Che piacere l’attesa del piacere

Se esistesse un premio per il migliore assassino mancato dell’anno probabilmente in questo momento lo starei andando a ritirare per metterlo in bella mostra sulla mensola del salotto. Questa settimana, infatti, ha proprio messo alla prova i miei delicati nervi tanto da portare il mio dolce toyboy biondo a dire con gli occhi sbarrati “avevo paura potessi rimanere arrabbiata per sempre”.

E tu, amico, dirai che è davvero un giovanotto dolcissimo con questo suo pensiero premuroso a preoccuparsi circa la mia stabilità mentale (stabilità che io avrei messo già in dubbio in molte altre occasioni ma vabbè, l’amore è cieco), eppure non l’hai visto stamattina mentre faceva di tutto per farsi lanciare i coltelli addosso.

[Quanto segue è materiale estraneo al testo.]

(** [Camera::Camera()] calls [reset()] on the fresh object. *)
Definition Camera_new : Camera :=
  reset (mkCamera f0 f0 f0 f0 f0 f0 f0).

(** [Camera::orbit]. *)
Definition orbit (c : Camera) (deltaYaw deltaPitch : float) : Camera :=
  let yaw1 := (yaw c + deltaYaw)%f32 in
  let pitch1 := (pitch c + deltaPitch)%f32 in
  let pitch2 := if (pitch1 >? f89)%f32 then f89 else pitch1 in
  let pitch3 := if (pitch2 <? - f89)%f32 then (- f89)%f32 else pitch2 in
  {| distance := distance c; yaw := yaw1; pitch := pitch3;
     targetX := targetX c; targetY := targetY c; targetZ := targetZ c;
     fov := fov c |}.

(** [Camera::zoom]. *)
Definition zoom (c : Camera) (delta : float) : Camera :=
  let d1 := (distance c * (f1 - delta * f0_1))%f32 in
  let d2 := if (d1 <? f0_1)%f32 then f0_1 else d1 in
  let d3 := if (d2 >? f1000)%f32 then f1000 else d2 in
  {| distance := d3; yaw := yaw c; pitch := pitch c;
     targetX := targetX c; targetY := targetY c; targetZ := targetZ c;
     fov := fov c |}.

(** The view presets. *)
Definition set_yaw_pitch (c : Camera) (yw pt : float) : Camera :=
  {| distance := distance c; yaw := yw; pitch := pt;
     targetX := targetX c; targetY := targetY c; targetZ := targetZ c;
     fov := fov c |}.

Definition setTopView (c : Camera) : Camera := set_yaw_pitch c f0 f89.
Definition setFrontView (c : Camera) : Camera := set_yaw_pitch c f0 f0.
Definition setSideView (c : Camera) : Camera := set_yaw_pitch c f90 f0.
Definition setIsometricView (c : Camera) : Camera := set_yaw_pitch c f45 f35_26.

(** Repeating an operation. *)
Fixpoint iterate {A : Type} (n : nat) (f : A -> A) (a : A) : A :=
  match n with
  | O => a
  | S k => iterate k f (f a)
  end.

(** A run of [zoom] calls, one per delta, in order. *)
Definition zooms (c : Camera) (deltas : list float) : Camera :=
  fold_left zoom deltas c.
Lemma context_not_blank : forall show toFixed2 b metrics githubResult playwrightResult,
  (0 <? String.length
          (Str.trim (context show toFixed2 b metrics githubResult playwrightResult)))%nat
  = true.
Proof.
  intros. apply Nat.ltb_lt.
  unfold context, targetHeader. cbn [append].
  apply trim_not_empty. reflexivity.
Qed.

(** C5, amended: the context is the target header followed by the runtime
    metrics section, the repository section and the browser audit section,
    in this order.  The metrics and the browser sections are empty when
    their data is absent and start with their titles otherwise; the
    repository section starts with "Repository Signals" in both cases, being
    a one-line "Not available" notice when there is no repository result or
    no summary in it.  What the narrative step sends is the first 6000
    characters of this context. *)
Theorem context_sections_and_bound :
  forall show toFixed2 JSON_stringify b metrics githubResult playwrightResult m,
    let ctx := context show toFixed2 b metrics githubResult playwrightResult in
    ctx = (targetHeader b
           ++ metricsSection show toFixed2 metrics
           ++ repositorySection githubResult
           ++ browserSection show playwrightResult)%string
    /\ metricsSection show toFixed2 None = ""
    /\ (forall x, String.prefix "Runtime Metrics (Observed):"
                    (metricsSection show toFixed2 (Some x)) = true)
    /\ repositorySection None = repositoryNotAvailable
    /\ (forall d c k h,
          repositorySection
            (Some {| docker := d; cicd := c; kubernetes := k;
                     hasStartScript := h; summary := None |})
          = repositoryNotAvailable)
    /\ (forall d c k h s,
          String.prefix "Repository Signals (Static):"
            (repositorySection
               (Some {| docker := d; cicd := c; kubernetes := k;
                        hasStartScript := h; summary := Some s |})) = true)
    /\ browserSection show None = ""
    /\ (forall fields,
          String.prefix "Browser Experience Audit (External):"
            (browserSection show (Some (JObj fields))) = true)
    /\ safeContext JSON_stringify m ctx = Str.slice0 6000 ctx
    /\ String.length (safeContext JSON_stringify m ctx) <= 6000.
Proof.
  intros show toFixed2 JSON_stringify b metrics githubResult playwrightResult m ctx.
  assert (Hsafe : safeContext JSON_stringify m ctx = Str.slice0 6000 ctx).
  { unfold safeContext. subst ctx. rewrite context_not_blank. reflexivity. }
  repeat match goal with |- _ /\ _ => split end; try reflexivity.
  - exact Hsafe.
  - rewrite Hsafe. apply length_substring_le.
Qed.

(* ------------------------------------------------------------------ *)
(** ** The handler *)


Lemma catch_null_rejected : forall A (m : string),
  catch_null (@Settled A (Rejected m)) = Settled (Resolved None).
Proof. reflexivity. Qed.

Section HandlerFacts.

Variable parseK6Data : jsval -> Metrics.
Variable buildChartResponse : Metrics -> jsval.
Variable show : jsval -> string.
Variable toFixed2 : float -> string.
Variable JSON_stringify : Metrics -> string.
Variable systemPrompt : string.
Variable summaryInstructions : string.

Infatti mentre io cancellavo tutti i miei piani di gozzovigliamento preferiti e mi dedicavo alla pulizia della nostra batcaverna, lui stava a ballarmi a mezzo metro di distanza deturpando quanto già fatto e chiedendo silente di essere maltrattato. Ad una certa ha anche cominciato a spararmi addosso con la pistola giocattolo facendomi salire letteralmente il sangue al cervello, al che mi sono dovuta prendere 5 minuti per riordinare le idee e non compiere azioni avventate.

Ma tutto è bene quel che finisce ritrovando la ragione e anche questa volta non gli ho torto nessun cappello ma solo perché mi è ancora sufficientemente caro e deliziosamente in forma per continuare a vivere indisturbato.

Comunque esaurimento a parte, sono troppo contenta all’idea del viaggio che mi aspetta la prossima settimana. Infatti non so se te l’ho detto, mio bff telematico, ma tra pochissimo abbandono questa gloriosa metropoli d’ansia in cui ubico per andare a Barcellona per un workshop di fotografia.

Migrare, seppur per poco, è sempre una bella sensazione soprattutto se si plana in una cittá provvista di palme. Certo, ogni volta che trascino i miei 60kg di fascino da un confine all’altro faccio una montagna di figure barbine però ne vale sempre la pena. Infatti ormai ho un certo allenamento nel perdere la dignità in viaggio, soprattutto se si parla di aeroporti.

Ti basti pensare che ultima volta che ho svuotato la borsa sul nastro dei controlli, nell’atto di mostrare alla sicurezza la macchina fotografica per chiedere se dovessi metterla insieme al resto delle cose elettroniche, non mi sono accorta che uno dei perizomi color carne facenti parte della mia collezioni di intimo agghiacciante fosse rimasto incastrato nel cinturino della fotocamera. E quindi per circa due minuti ho sventolato ignara la mia mutanda in faccia al tizio in divisa schifatissimo, mentre tutto il resto della fila si gustava la scena ridendo e, a ragione, giudicando.

Però si sa che le figure di merda consumate all’estero valgono la metà, anche perché se così non fosse probabilmente mi converrebbe appallottolare il biglietto e farci la zuppetta nel latte oppure direttamente cambiare il mio nome in Charlie Chaplin.

E quindi sono felice, felice, felice! Quasi quanto quella volta che ho scattato la foto con una capra mini-size in braccio (che se vuoi vederla basta che vai su instagram anche se ti avverto che il 90% delle cose che ci troverai sono erbivori e piccioni) oppure come quando andavo in vacanza al mare con i miei a Lido di Dante e ci ingozzavamo di bomboloni alla nutella, o come il giorno in cui ho montato il palo da poledance in mezzo al salotto coronando il mio sogno a luci rosse.

E se come diceva il buon vecchio Gandalf l’attesa del piacere é essa stessa il piacere, allora a maggior ragione che piacere questa attesa del piacere.